## SUPPLIED MATERIAL
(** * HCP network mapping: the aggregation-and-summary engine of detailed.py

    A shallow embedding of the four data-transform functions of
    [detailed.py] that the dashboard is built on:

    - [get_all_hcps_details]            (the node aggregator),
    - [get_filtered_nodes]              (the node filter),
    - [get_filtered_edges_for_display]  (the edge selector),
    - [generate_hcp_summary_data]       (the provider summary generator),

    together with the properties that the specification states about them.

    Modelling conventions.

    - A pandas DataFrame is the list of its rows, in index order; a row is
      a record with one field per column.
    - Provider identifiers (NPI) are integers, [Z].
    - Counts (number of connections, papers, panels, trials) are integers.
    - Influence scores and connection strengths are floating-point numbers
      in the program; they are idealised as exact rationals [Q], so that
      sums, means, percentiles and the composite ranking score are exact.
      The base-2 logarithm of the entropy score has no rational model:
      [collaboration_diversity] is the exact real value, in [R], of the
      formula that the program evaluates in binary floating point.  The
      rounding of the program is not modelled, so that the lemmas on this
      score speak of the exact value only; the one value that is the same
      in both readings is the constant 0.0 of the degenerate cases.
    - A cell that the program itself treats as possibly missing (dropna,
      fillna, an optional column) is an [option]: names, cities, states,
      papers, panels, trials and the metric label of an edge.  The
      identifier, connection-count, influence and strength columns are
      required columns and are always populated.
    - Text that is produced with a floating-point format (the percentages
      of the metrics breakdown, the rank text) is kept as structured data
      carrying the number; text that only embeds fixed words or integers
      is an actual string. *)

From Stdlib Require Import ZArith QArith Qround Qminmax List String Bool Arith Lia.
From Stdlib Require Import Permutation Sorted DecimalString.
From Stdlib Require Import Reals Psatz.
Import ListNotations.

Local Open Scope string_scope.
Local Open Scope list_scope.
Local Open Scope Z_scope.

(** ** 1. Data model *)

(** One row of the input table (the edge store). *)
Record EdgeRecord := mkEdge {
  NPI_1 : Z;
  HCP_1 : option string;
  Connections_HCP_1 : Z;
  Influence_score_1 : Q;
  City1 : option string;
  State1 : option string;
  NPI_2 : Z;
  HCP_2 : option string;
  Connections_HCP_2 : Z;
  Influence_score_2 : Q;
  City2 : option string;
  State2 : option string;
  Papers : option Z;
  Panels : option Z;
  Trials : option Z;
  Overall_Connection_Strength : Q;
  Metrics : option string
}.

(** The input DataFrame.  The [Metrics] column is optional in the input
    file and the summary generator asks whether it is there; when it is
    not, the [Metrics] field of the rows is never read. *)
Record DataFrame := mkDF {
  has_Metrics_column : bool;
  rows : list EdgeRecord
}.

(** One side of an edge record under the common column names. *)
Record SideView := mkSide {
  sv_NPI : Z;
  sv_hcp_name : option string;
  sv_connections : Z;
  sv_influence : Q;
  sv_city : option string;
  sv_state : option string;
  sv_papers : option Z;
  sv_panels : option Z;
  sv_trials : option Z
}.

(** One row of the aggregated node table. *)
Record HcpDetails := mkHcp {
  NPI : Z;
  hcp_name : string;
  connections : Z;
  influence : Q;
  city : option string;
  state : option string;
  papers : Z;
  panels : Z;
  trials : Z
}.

...

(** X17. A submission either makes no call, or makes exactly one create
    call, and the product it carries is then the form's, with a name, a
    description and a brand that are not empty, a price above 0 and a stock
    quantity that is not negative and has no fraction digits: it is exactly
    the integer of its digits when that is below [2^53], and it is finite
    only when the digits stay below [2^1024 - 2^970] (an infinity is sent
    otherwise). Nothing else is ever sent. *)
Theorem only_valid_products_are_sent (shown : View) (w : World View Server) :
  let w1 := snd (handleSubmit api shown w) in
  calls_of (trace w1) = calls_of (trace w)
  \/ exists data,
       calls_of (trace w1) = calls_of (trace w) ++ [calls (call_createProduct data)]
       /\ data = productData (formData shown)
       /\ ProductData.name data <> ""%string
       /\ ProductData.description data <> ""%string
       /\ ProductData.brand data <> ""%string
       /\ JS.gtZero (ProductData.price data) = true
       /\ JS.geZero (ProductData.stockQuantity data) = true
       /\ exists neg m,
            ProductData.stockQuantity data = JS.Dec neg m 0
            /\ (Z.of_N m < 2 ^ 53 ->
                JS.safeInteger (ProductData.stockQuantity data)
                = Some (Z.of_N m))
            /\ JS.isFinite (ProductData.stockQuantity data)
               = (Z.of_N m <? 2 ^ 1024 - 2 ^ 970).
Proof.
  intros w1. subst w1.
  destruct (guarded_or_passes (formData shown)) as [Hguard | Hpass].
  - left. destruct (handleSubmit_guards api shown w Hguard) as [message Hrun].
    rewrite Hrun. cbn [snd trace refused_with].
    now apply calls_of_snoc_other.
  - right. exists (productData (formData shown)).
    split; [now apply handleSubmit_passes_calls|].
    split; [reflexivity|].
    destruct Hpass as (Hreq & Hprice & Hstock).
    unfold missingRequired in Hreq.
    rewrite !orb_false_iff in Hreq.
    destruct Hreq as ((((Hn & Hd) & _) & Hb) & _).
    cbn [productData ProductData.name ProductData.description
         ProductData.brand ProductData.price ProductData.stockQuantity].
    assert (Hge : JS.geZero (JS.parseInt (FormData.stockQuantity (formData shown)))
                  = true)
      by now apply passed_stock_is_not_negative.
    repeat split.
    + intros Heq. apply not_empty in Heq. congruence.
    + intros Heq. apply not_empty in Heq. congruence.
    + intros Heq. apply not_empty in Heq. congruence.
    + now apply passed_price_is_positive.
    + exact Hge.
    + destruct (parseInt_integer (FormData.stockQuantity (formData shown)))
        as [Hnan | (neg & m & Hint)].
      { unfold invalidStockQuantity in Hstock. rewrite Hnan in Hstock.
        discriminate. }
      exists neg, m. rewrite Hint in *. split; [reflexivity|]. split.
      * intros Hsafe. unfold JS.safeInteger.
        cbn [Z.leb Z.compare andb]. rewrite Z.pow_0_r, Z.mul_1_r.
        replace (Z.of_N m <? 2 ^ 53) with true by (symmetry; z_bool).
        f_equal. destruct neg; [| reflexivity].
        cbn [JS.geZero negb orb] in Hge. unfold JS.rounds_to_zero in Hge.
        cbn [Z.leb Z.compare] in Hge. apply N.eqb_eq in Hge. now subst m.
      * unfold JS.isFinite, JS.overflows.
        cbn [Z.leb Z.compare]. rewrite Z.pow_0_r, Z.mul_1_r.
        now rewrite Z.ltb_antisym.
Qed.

--

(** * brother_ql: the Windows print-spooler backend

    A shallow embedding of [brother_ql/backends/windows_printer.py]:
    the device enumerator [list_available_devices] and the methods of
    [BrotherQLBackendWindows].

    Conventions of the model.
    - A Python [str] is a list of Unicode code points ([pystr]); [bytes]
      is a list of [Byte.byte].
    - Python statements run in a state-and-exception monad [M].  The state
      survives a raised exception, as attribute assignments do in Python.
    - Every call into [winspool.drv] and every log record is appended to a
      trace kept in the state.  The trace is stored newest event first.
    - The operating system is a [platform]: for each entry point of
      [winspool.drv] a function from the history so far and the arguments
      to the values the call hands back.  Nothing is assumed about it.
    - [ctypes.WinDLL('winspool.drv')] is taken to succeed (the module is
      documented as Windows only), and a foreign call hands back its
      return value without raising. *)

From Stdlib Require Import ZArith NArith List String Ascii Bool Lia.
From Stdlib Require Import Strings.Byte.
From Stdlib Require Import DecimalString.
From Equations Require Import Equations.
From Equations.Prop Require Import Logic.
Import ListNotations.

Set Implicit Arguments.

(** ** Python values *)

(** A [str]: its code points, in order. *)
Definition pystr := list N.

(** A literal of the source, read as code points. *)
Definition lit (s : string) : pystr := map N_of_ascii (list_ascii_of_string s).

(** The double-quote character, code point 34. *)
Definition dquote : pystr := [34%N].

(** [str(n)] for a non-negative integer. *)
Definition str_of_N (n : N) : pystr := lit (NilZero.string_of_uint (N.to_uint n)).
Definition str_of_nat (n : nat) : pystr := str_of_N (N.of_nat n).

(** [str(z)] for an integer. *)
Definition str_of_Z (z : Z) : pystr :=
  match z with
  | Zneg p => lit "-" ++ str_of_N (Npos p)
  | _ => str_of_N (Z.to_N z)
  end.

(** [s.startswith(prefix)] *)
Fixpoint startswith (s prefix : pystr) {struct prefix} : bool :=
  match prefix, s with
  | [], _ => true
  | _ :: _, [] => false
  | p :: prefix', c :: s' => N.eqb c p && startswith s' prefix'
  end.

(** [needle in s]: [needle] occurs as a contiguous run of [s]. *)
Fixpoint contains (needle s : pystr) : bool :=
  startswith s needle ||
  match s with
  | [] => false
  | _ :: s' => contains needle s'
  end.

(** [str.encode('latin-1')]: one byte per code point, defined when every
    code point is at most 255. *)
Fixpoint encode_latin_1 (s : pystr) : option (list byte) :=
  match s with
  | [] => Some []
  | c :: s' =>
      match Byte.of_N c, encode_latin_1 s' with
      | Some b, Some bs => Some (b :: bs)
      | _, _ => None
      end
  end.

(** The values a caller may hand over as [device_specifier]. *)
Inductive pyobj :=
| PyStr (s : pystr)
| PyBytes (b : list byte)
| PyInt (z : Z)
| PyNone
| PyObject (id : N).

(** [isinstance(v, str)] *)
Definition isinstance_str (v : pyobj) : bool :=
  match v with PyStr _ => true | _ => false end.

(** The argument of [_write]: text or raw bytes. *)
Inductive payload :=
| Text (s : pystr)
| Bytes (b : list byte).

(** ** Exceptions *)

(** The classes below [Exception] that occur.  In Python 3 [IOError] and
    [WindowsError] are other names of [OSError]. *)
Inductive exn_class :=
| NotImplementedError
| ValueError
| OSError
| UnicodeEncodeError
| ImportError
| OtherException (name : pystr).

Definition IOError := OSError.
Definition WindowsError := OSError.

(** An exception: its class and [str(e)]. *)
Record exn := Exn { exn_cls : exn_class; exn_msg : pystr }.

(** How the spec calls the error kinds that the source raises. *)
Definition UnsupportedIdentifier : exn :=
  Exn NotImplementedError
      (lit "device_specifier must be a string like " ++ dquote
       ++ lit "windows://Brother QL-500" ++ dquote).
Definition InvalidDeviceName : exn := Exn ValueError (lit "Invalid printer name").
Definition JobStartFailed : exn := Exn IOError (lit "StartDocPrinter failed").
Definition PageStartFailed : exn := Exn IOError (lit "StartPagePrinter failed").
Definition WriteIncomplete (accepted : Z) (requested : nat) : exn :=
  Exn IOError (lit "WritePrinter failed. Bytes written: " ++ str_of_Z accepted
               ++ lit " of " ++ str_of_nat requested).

## EXERCISE OBJECTIVE
Among the lines above, repeat exactly those from the line with "From Stdlib Require Import DecimalString." to the line with "(** A literal", counting both ends.

## TASK OUTPUT
From Stdlib Require Import DecimalString.
From Equations Require Import Equations.
From Equations.Prop Require Import Logic.
Import ListNotations.

Set Implicit Arguments.

(** ** Python values *)

(** A [str]: its code points, in order. *)
Definition pystr := list N.

(** A literal of the source, read as code points. *)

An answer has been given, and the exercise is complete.